Despite humans’ fraught relationship with weight and calories, infants are generally given latitude about how much they eat. A new mother wants her newborn to gain weight. It means the child is healthy and a healthy baby, in turn, tells an inexperienced mother that she is doing something right. In short, a direct correlation exists between a baby’s appetite and a new mother’s peace of mind. If infants or babies finish their bottles, or clean their plates, mothers gain points, not just in their own eyes, but in the eyes of their husbands or partners, and the culture itself. All around the world, babies are fussy about what they eat and drink, but in Mexico, if a baby rejects a meal his mother has prepared, it is the mother, and not the baby, who receives the blame from her husband. In response, mothers serve their babies even more food. The babies put on weight. If they eventually develop baby chins, all the better. Mothers win, and more to the point, the Mexican culture looks on approvingly.
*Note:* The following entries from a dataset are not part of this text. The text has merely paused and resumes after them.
(** X17. For a check other than [LVS] and [OEB] no script is bound: the
    function never returns [true] and runs nothing. When an [os.mkdir] of
    the setup raises, the call raises with the directories made so far.
    Otherwise it ends in the world the setup left: it returns [false]
    exactly when the configuration is missing or its resolution returns
    [false], and raises [UnboundLocalError] for [be_script] exactly when
    the configuration is there and resolves. *)
Theorem run_be_check_unknown_check (w : world) :
  check ≠ "LVS" → check ≠ "OEB" →
  let r :=
    run design_directory output_directory design_name config_file pdk_root pdk
      check w in
  r.1.1 ≠ Returned true
  ∧ match ensure_dirs world isdir mkdir dirs w with
    | inl (p, w') => r = (Raised (OSError p), w', [])
    | inr w1 =>
        let resolved :=
          (parse_config_file recursion_limit (read w1) config_file
             (seeded w1)).1 in
        r.1.2 = w1
        ∧ (r.1.1 = Returned false
           ↔ os_path_exists config_file w1 = false ∨ resolved = Returned false)
        ∧ (r.1.1 = Raised (UnboundLocalError "be_script")
           ↔ os_path_exists config_file w1 = true ∧ resolved = Returned true)
    end.
Proof.
  intros HLVS HOEB r.
  assert (be_script_of check = None) as Hscript.
  { unfold be_script_of. by rewrite !decide_False. }
  destruct (ensure_dirs world isdir mkdir dirs w) as [[p w']|w1] eqn:Hdirs.
  - assert (r = (Raised (OSError p), w', [])) as Hr.
    { subst r. unfold run_be_check.
      fold log_path report_path tmp_dir. fold log_file_path. fold dirs.
      by rewrite Hdirs. }
    split; [by rewrite Hr|done].
  - cbv zeta. destruct (os_path_exists config_file w1) eqn:Hexists.
    + subst r. rewrite (run_be_check_unfold w w1) by done. rewrite Hscript.
      destruct (parse_config_file_returned recursion_limit (read w1)
                  config_file (seeded w1)) as (b & st & Hparse).
      rewrite Hparse. destruct b; cbn [fst snd].
      * split; [done|]. split; [done|]. split.
        -- split; [done|]. by intros [|].
        -- by split.
      * split; [done|]. split; [done|]. split.
        -- split; [by right|done].
        -- split; [done|]. by intros [_ ?].
    + assert (r = (Returned false, w1,
                   [Resolve (ERROR (missing_config_msg check config_file))]))
        as Hr.
      { subst r. unfold run_be_check.
        fold log_path report_path tmp_dir. fold log_file_path. fold dirs.
        by rewrite Hdirs, Hexists. }
      rewrite Hr. cbn [fst snd]. split; [done|]. split; [done|]. split.
      * split; [by left|done].
      * split; [done|]. by intros [? _].
Qed.

Lemma seeded_name w name v :
  be_env (seeded w) !! name = Some v → name ≠ "" ∧ all_word name = true.
Proof.
  unfold seeded, initial_be_env. cbn [be_env]. cbv zeta. intros H.
  repeat (apply lookup_insert_Some in H;
          destruct H as [[<- _]|[_ H]]; [by split|]).
  by rewrite lookup_empty in H.
Qed.

Lemma parse_single_reference depth fs json_file key pre name rest v st :
  fs json_file
  = Parsed (JObject [(key, JString (pre +:+ String "$" (name +:+ rest)))]) →
  is_valid (pre +:+ String "$" (name +:+ rest)) = true →
  Py.contains "$" pre = false → Py.contains "$" rest = false →
  name ≠ "" → all_word name = true → Py.word_prefix rest = "" →
  be_env st !! name = Some v →
  parse_config_file depth fs json_file st
  = (Returned true, setitem key (pre +:+ v +:+ rest) (entered json_file st)).
Proof.
  intros Hfs Hvalid Hpre Hrest Hne Hname Hstop Hv.
  rewrite parse_config_file_unfold. unfold frame, try_body. rewrite Hfs.
  fold (entered json_file st). cbn [for_items for_item].
  rewrite Hvalid, be_env_entered, substitute_one_token by done.
  by rewrite Hv.
Qed.

(** X18. A configuration value is resolved with the arguments of the
    call, the script is run with the process environment on top. For a
    configuration with one scalar that refers to a variable the function
    seeds ([$UPRJ_ROOT], [$PDK_ROOT], ...), the script's environment is
    [os.environ] over the seeds and the key set to the value with the
    argument substituted. So when the process environment defines the
    variable too, the script sees the process's value for the variable
    next to a key resolved with the argument's. *)
Theorem run_be_check_resolves_with_arguments (w w1 w2 : world)
    (key pre name rest v be_script extra_args : string) :
  let ref := pre +:+ String "$" (name +:+ rest) in
  let env :=
    environ w1 ∪ <[key := pre +:+ v +:+ rest]> (be_env (seeded w1)) in
  ensure_dirs world isdir mkdir dirs w = inr w1 →
  os_path_exists config_file w1 = true →
  read w1 config_file = Parsed (JObject [(key, JString ref)]) →
  is_valid ref = true →
  Py.contains "$" pre = false → Py.contains "$" rest = false →
  Py.word_prefix rest = "" →
  be_env (seeded w1) !! name = Some v →
  be_script_of check = Some (be_script, extra_args) →
  open_log log_file_path w1 = Some w2 →
  (∀ e, environ w1 !! name = Some e → environ w1 !! key = None →
        env !! name = Some e ∧ env !! key = Some (pre +:+ v +:+ rest))
  ∧ ∀ stat w3,
      subprocess_run
        ["bash"; getcwd w1 +:+ "/checks/be_checks/" +:+ be_script; extra_args]
        env log_file_path w2 = Some (stat, w3) →
      stat ≠ 0%Z →
      (run design_directory output_directory design_name config_file pdk_root
         pdk check w).1
      = (Returned (stat =? 4)%Z, w3).
Proof.
  intros ref env Hdirs Hexists Hread Hvalid Hpre Hrest Hstop Hv Hscript Hopen.
  destruct (seeded_name w1 name v Hv) as [Hne Hname]. split.
  - intros e He Hkey. split.
    + by apply lookup_union_Some_l.
    + unfold env. rewrite lookup_union_r by done. apply lookup_insert_eq.
  - intros stat w3 Hrun Hstat.
    rewrite (run_be_check_unfold w w1) by done.
    rewrite (parse_single_reference recursion_limit (read w1) config_file key
               pre name rest v (seeded w1)) by done.
    rewrite Hscript, Hopen. cbv zeta. rewrite be_env_setitem, be_env_entered.
    fold env. rewrite Hrun.
    destruct (stat =? 4)%Z; [done|].
    destruct (stat =? 0)%Z eqn:E; [|done].
    by apply Z.eqb_eq in E.
Qed.

End RunBeCheckFacts.

(** The directories [run_be_check] leaves behind in the small system. *)
Lemma run_be_check_needs_config_witness :
  ∃ records,
    toy_run_be_check 0 "missing.json" "LVS"
    = (Returned false,
       ({[ "/out/logs"; "/out/tmp"; "/out/outputs"; "/out/outputs/reports" ]}
          : gset string),
       records).
Proof.
  unfold toy_run_be_check.
  apply (run_be_check_needs_config (gset string) toy_isdir toy_mkdir
           (fun _ => "/opt/precheck")
           (fun p _ => bool_decide (p ∈ toy_files.*1)) (fun _ => disk toy_files)
           toy_environ (fun _ w => Some w) (fun _ _ _ w => Some (0%Z, w))
           toy_rmtree 8 "/design" "/out" "top" "missing.json" "/pdk" "sky130A"
           "LVS" ∅).
  - vm_compute. reflexivity.
  - left. vm_compute. reflexivity.
Defined.

Lemma run_be_check_status_witness :
  ∃ records,
    toy_run_be_check 4 "lvs.json" "LVS"
    = (Returned true,
       ({[ "/out/logs"; "/out/tmp"; "/out/outputs"; "/out/outputs/reports" ]}
          : gset string),
       records
       ++ [WARNING "WARNING ERC CHECK FAILED, stat=4, see /out/logs/LVS_check.log"]).
Proof.
  unfold toy_run_be_check.
  pose (w1 := ({[ "/out/logs"; "/out/tmp"; "/out/outputs";
                  "/out/outputs/reports" ]} : gset string)).
  destruct (run_be_check_status (gset string) toy_isdir toy_mkdir
              (fun _ => "/opt/precheck")
              (fun p _ => bool_decide (p ∈ toy_files.*1))
              (fun _ => disk toy_files)
              toy_environ (fun _ w => Some w) (fun _ _ _ w => Some (4%Z, w))
              toy_rmtree 8 "/design" "/out" "top" "lvs.json" "/pdk" "sky130A"
              "LVS" ∅ w1 w1 w1
              (parse_config_file 8 (disk toy_files) "lvs.json"
                 (State (<[INCLUDE_CONFIGS := "lvs.json"]>
                           (initial_be_env "/design" "/opt/precheck" "/out/tmp"
                              "/out/logs" "/out/outputs/reports" "sky130A"
                              "/pdk" "top")) [])).2
              "run_be_checks" "--nooeb" 4%Z)
    as (_ & _ & records & H).
  - vm_compute. reflexivity.
  - vm_compute. reflexivity.
  - vm_compute. reflexivity.
  - vm_compute. reflexivity.
  - reflexivity.
  - reflexivity.
  - exists records. exact H.
Defined.

Lemma run_be_check_unknown_check_witness :
  (toy_run_be_check 0 "lvs.json" "XOR").1.1
  = Raised (UnboundLocalError "be_script").
Proof.
  unfold toy_run_be_check.
  destruct (run_be_check_unknown_check (gset string) toy_isdir toy_mkdir
              (fun _ => "/opt/precheck")
              (fun p _ => bool_decide (p ∈ toy_files.*1))
              (fun _ => disk toy_files)
              toy_environ (fun _ w => Some w) (fun _ _ _ w => Some (0%Z, w))
              toy_rmtree 8 "/design" "/out" "top" "lvs.json" "/pdk" "sky130A"
              "XOR" ∅)
    as [_ H].
  - discriminate.
  - discriminate.
  - assert (ensure_dirs (gset string) toy_isdir toy_mkdir
              ["/out" +:+ "/logs"; "/out" +:+ "/tmp"; "/out" +:+ "/outputs";
               "/out" +:+ "/outputs/reports"] ∅
            = inr ({[ "/out/logs"; "/out/tmp"; "/out/outputs";
                      "/out/outputs/reports" ]} : gset string)) as E
      by (vm_compute; reflexivity).
    rewrite E in H. destruct H as (_ & _ & H).
    apply H. split; vm_compute; reflexivity.
Defined.

Lemma run_be_check_resolves_with_arguments_witness :
  (toy_run_be_check 4 "tech.json" "LVS").1
  = (Returned true,
     ({[ "/out/logs"; "/out/tmp"; "/out/outputs"; "/out/outputs/reports" ]}
        : gset string)).
Proof.
  unfold toy_run_be_check.
  pose (w1 := ({[ "/out/logs"; "/out/tmp"; "/out/outputs";
                  "/out/outputs/reports" ]} : gset string)).
  destruct (run_be_check_resolves_with_arguments (gset string) toy_isdir
              toy_mkdir (fun _ => "/opt/precheck")
              (fun p _ => bool_decide (p ∈ toy_files.*1))
              (fun _ => disk toy_files)
              toy_environ (fun _ w => Some w) (fun _ _ _ w => Some (4%Z, w))
              toy_rmtree 8 "/design" "/out" "top" "tech.json" "/pdk" "sky130A"
              "LVS" ∅ w1 w1 "TECH_FILE" "" "PDK_ROOT" "/sky130A/libs.tech"
              "/pdk" "run_be_checks" "--nooeb")
    as [_ Hrun].
  - vm_compute. reflexivity.
  - vm_compute. reflexivity.
  - vm_compute. reflexivity.
  - vm_compute. reflexivity.
  - reflexivity.
  - reflexivity.
  - reflexivity.
  - vm_compute. reflexivity.
  - vm_compute. reflexivity.
  - reflexivity.
  - apply (Hrun 4%Z w1); [reflexivity|discriminate].
Defined.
Each “moment” between infants and mothers lasts around 45 seconds. Among the most potent moments is the one when infants begin to doze in their mothers’ arms (and every respondent told me he or she somehow “feels” the baby is getting heavier), followed by the moment when a baby closes his or her eyes to sleep. Other moments include the baby splashing around in the bath, and new fathers engaging or interacting with the baby, though in general dads are rarely central characters, as mothers prefer to be seen as the parent in charge of an infant. In Brazil, and across the developing world, the most popular moment, I knew, was when new mothers realize that their babies are learning new things. Needless to say, these moments are highly emotional in nature, and when I asked Mexican mothers to tell me what they were feeling, they used words like “comfort,” “harmony,” “trust” and “bond.”
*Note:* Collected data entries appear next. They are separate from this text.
(** SELECT a.*, c.title, m.name FROM assignments a JOIN chores c ON
    c.id=a.chore_id JOIN members m ON m.id=a.member_id WHERE
    a.household_id=? AND a.week_start=? ORDER BY a.id ASC *)
Definition select_week (db : DB) (hid : Z) (week_start : string)
  : list AssignmentView :=
  stable_sort (fun x y => a_id (av_assignment x) <? a_id (av_assignment y))
    (a ← week_rows db hid week_start;
     c ← filter (fun c => c_id c = a_chore_id a) (chores db);
     m ← filter (fun m => m_id m = a_member_id a) (members db);
     [mkAssignmentView a (c_title c) (m_name m)]).

(** The week [get_current_assignments] answers for: the query string's,
    else this week's Monday. *)
Definition current_week (req : Request) (env : Env) : string :=
  match args_week_start req with
  | Some w => w
  | None => this_week env
  end.

Definition get_current_assignments (db : DB) (hid : Z) (req : Request) (env : Env)
  : Reply WeekView :=
  let week_start := current_week req env in
  Json (mkWeekView week_start (select_week db hid week_start)).

(** The week [rotate] checks and fills: the JSON body's, else this
    week's Monday. *)
Definition rotate_week (req : Request) (env : Env) : string :=
  str_or (json_week_start req) (this_week env).

(** SELECT id FROM chores WHERE household_id=? ORDER BY id ASC *)
Definition select_chore_ids (db : DB) (hid : Z) : list Z :=
  stable_sort Z.ltb (c_id <$> filter (fun c => c_household_id c = hid) (chores db)).

(** UNIQUE(household_id, week_start, chore_id) *)
Definition unique_conflict (db : DB) (hid : Z) (week_start : string) (chore_id : Z)
  : Prop :=
  Exists (fun a => a_household_id a = hid /\ a_week_start a = week_start
                   /\ a_chore_id a = chore_id) (assignments db).

Definition UNIQUE_FAILED : string :=
  "UNIQUE constraint failed: assignments.household_id, assignments.week_start, assignments.chore_id".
From a marketing standpoint, the question was clear: Was there a way to incorporate these moments between mothers and their newborn babies into a product or even a television commercial? Could the cereal manufacturer “own” a universal moment, in the same way that Kodak used to “own” taking photographs, and America Online “owned” You’ve Got Mail, and Apple today “owns” the left-to-right “Slide to Unlock” finger-swipe, and Volvo “owns” Safety, and Google “owns” Search, and Marlboro “owns” Cowboy? I hired a creative team to help the company understand the essence, and the weight, of every single moment between mothers and their babies. Pictorially speaking, could a photo somehow convey the “heaviness” of the instant that a baby’s eyes are beginning to close?
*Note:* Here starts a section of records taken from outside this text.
(** [os.makedirs('uploads', exist_ok=True)] *)
Definition os_makedirs_uploads (io : Storage) (disk : Disk) : outcome_of Disk :=
  match makedirs_error io with
  | Some e => Escaped e
  | None =>
      match disk_lookup disk uploads_dir with
      | Some Directory => Returned disk
      | _ => Returned ((uploads_dir, Directory) :: disk)
      end
  end.

(** [video_file.save(path)]: a path that names a directory cannot be opened
    for writing; after a [save] that returns the file at the path is the
    uploaded content. *)
Definition file_save (io : Storage) (content : FileContent) (path : string) (disk : Disk)
  : outcome_of Disk :=
  match disk_lookup disk path with
  | Some Directory => Escaped IsADirectoryError
  | _ =>
      match save_error io with
      | Some e => Escaped e
      | None => Returned ((path, File content) :: disk)
      end
  end.

(** The globals are assigned where the code assigns them: the file name
    before [os.makedirs], the path before [save], the detector after it. *)
Definition upload_video {ext : Extern} (req : option Upload) (io : Storage) (disk : Disk)
    (vs : VideoJob) : Disk * VideoJob * outcome_of VideoResponse :=
  match req with
  | None => (disk, vs, Returned (V_message false "No video file"))
  | Some video_file =>
      let filename := up_filename video_file in
      let vs := {| video_detector := video_detector vs;
                   current_video_path := current_video_path vs;
                   video_filename := Some filename |} in
      match os_makedirs_uploads io disk with
      | Escaped e => (disk, vs, Escaped e)
      | Returned disk =>
          let path := os_path_join "uploads" filename in
          let vs := {| video_detector := video_detector vs;
                       current_video_path := Some path;
                       video_filename := Some filename |} in
          match file_save io (up_content video_file) path disk with
          | Escaped e => (disk, vs, Escaped e)
          | Returned disk =>
              let vs := {| video_detector := Some SimpleDoorDetector_init;
                           current_video_path := Some path;
                           video_filename := Some filename |} in
              let cap := VideoCapture_path disk path in
              match py_int (fc_frame_count cap) with
              | Escaped e => (disk, vs, Escaped e)
              | Returned total_frames =>
                  let fps := fc_fps cap in
                  match fst (cap_read (fc_cap cap)) with
                  | None => (disk, vs, Returned (V_message false "Could not read video"))
                  | Some first_frame =>
                      (disk, vs,
                       Returned (V_uploaded (b64encode (imencode_jpg first_frame))
                                            total_frames fps filename))
                  end
              end
          end
      end
  end.

Definition set_video_roi (x y width height : Z) (vs : VideoJob) : VideoJob * VideoResponse :=
  match video_detector vs with
  | Some d => (with_video_detector vs (set_door_frame d (x, y, width, height)), V_success true)
  | None => (vs, V_success false)
  end.

(** [not current_video_path]: [None] and the empty string are false. *)
Definition truthy_path (p : option string) : option string :=
  match p with
  | Some path => if String.eqb path "" then None else Some path
  | None => None
  end.

Definition calibrate_video {ext : Extern} (disk : Disk) (vs : VideoJob)
  : VideoJob * outcome_of VideoResponse :=
  match video_detector vs, truthy_path (current_video_path vs) with
  | Some d, Some path =>
      let cap := VideoCapture_path disk path in
      let '(frame, cap) := cap_read (fc_cap cap) in
      let _ := release cap in
      match frame with
      | None => (vs, Returned (V_message false "Could not read video"))
      | Some frame =>
          match calibrate_closed d frame with
          | Ok (d, success) => (with_video_detector vs d, Returned (V_success success))
          | Raise e => (vs, Escaped (CvError e))
          end
      end
  | _, _ => (vs, Returned (V_message false "Not ready"))
  end.

(** ** generate_video_playback *)

(** The locals of the generator: the capture, [fps] and [frame_count]. *)
Record Playback : Type := {
  pb_cap : VideoCapture;
  pb_fps : float;
  pb_frame_count : Z
}.

Inductive playback_step : Type :=
| PYield (chunk : string)
| PStop
| PRaised (e : py_exception).

(** The lines before the loop; [None] is the early [return]. *)
Definition playback_open (disk : Disk) (vs : VideoJob) : option Playback :=
  match truthy_path (current_video_path vs) with
  | None => None
  | Some path =>
      if os_path_exists disk path then
        let cap := VideoCapture_path disk path in
        Some {| pb_cap := fc_cap cap; pb_fps := fc_fps cap; pb_frame_count := 0 |}
      else None
  end.

(** Lines 151 to 153: the door frame, drawn on the copy of the frame when
    the detector has an ROI. *)
Definition draw_video_roi {ext : Extern} (d : SimpleDoorDetector)
    (display_frame : ndarray bgr) : result (ndarray bgr) :=
  match door_roi d with
  | Some (x, y, w, h) =>
      cv2_rectangle display_frame (x, y) (x + w, y + h) (0, 255, 255) 3
  | None => Ok display_frame
  end.

(** One pass through the body of the [while True] loop, up to the [yield]
    or to the [break] and the release after it.  The band at the top ends at
    the width of the image, which fits a C [int] as every dimension of an
    OpenCV image does; this call and the ones at constant points are the
    interface's. *)
Definition playback_iteration {ext : Extern} {px : PlaybackExtern}
    (vs : VideoJob) (g : Playback) : VideoJob * Playback * playback_step :=
  let '(frame, cap) := cap_read (pb_cap g) in
  match frame with
  | None =>
      (vs, {| pb_cap := release cap; pb_fps := pb_fps g; pb_frame_count := pb_frame_count g |},
       PStop)
  | Some frame =>
      let g1 := {| pb_cap := cap; pb_fps := pb_fps g; pb_frame_count := pb_frame_count g |} in
      let next := {| pb_cap := cap; pb_fps := pb_fps g;
                     pb_frame_count := pb_frame_count g + 1 |} in
      let chunk_of (display_frame : ndarray bgr) : string :=
        ("--frame" ++ crlf ++ "Content-Type: image/jpeg" ++ crlf ++ crlf
         ++ imencode_jpg display_frame ++ crlf)%string in
      let display_frame := frame in
      match video_detector vs with
      | None => (vs, next, PYield (chunk_of display_frame))
      | Some d =>
          match draw_video_roi d display_frame with
          | Raise e => (vs, g1, PRaised (CvError e))
          | Ok display_frame =>
              match detect_door_status d frame with
              | Raise e => (vs, g1, PRaised (CvError e))
              | Ok (d, (st, _, change_pct)) =>
                  let vs := with_video_detector vs d in
                  match time_str (pb_frame_count g) (pb_fps g) with
                  | Escaped e => (vs, g1, PRaised e)
                  | Returned ts =>
                      let status_color :=
                        if String.eqb st CLOSED then (0, 255, 0) else (0, 0, 255) in
                      let overlay := display_frame in
                      let '(height, width) := shape display_frame in
                      let overlay :=
                        rectangle overlay (0, 0) (Z.of_nat width, 100) (0, 0, 0) (-1) in
                      let display_frame :=
                        addWeighted overlay (Float64.lit 7 10) display_frame
                                    (Float64.lit 3 10) (Float64.of_int 0) in
                      let display_frame :=
                        putText display_frame ("Door: " ++ st)%string (20, 50)
                                (Float64.lit 15 10) status_color 4 in
                      let display_frame :=
                        putText display_frame
                                ("Frame: " ++ str_of_int (pb_frame_count g) ++ " | Time: "
                                 ++ ts ++ " | Change: " ++ format_1f change_pct ++ "%")%string
                                (20, 85) (Float64.lit 6 10) (255, 255, 255) 2 in
                      (vs, next, PYield (chunk_of display_frame))
                  end
              end
          end
      end
  end.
Most cereal packaging around the world depicts a child, but India has the strictest rules against advertising in the world, and prohibits any human representation on package designs. The Indian government doesn’t want to encourage young children and mothers to eat breakfast food that is unhealthy or perceived as unhealthy, and they also believe that if products show babies on the packaging, manufacturers might mislead consumers into believing they might someday become as beautiful as the models on the pack.
When we finally rolled out the new packaging design in India, the new graphics showed a baby-sized spoon holding a spoonful of cereal. It was, in short, a Moment. In a populous country, the package emphasized whiteness, sparseness and simplicity. If you look carefully, you will also see something else: two separate sets of colors. One is designed for women anywhere between the ages of 50 and 70, while the other appeals to younger women in their late teens and early 20s. It is the exact same breakfast cereal, the exact same packaging—but unless you were wearing glasses, you would never know the difference.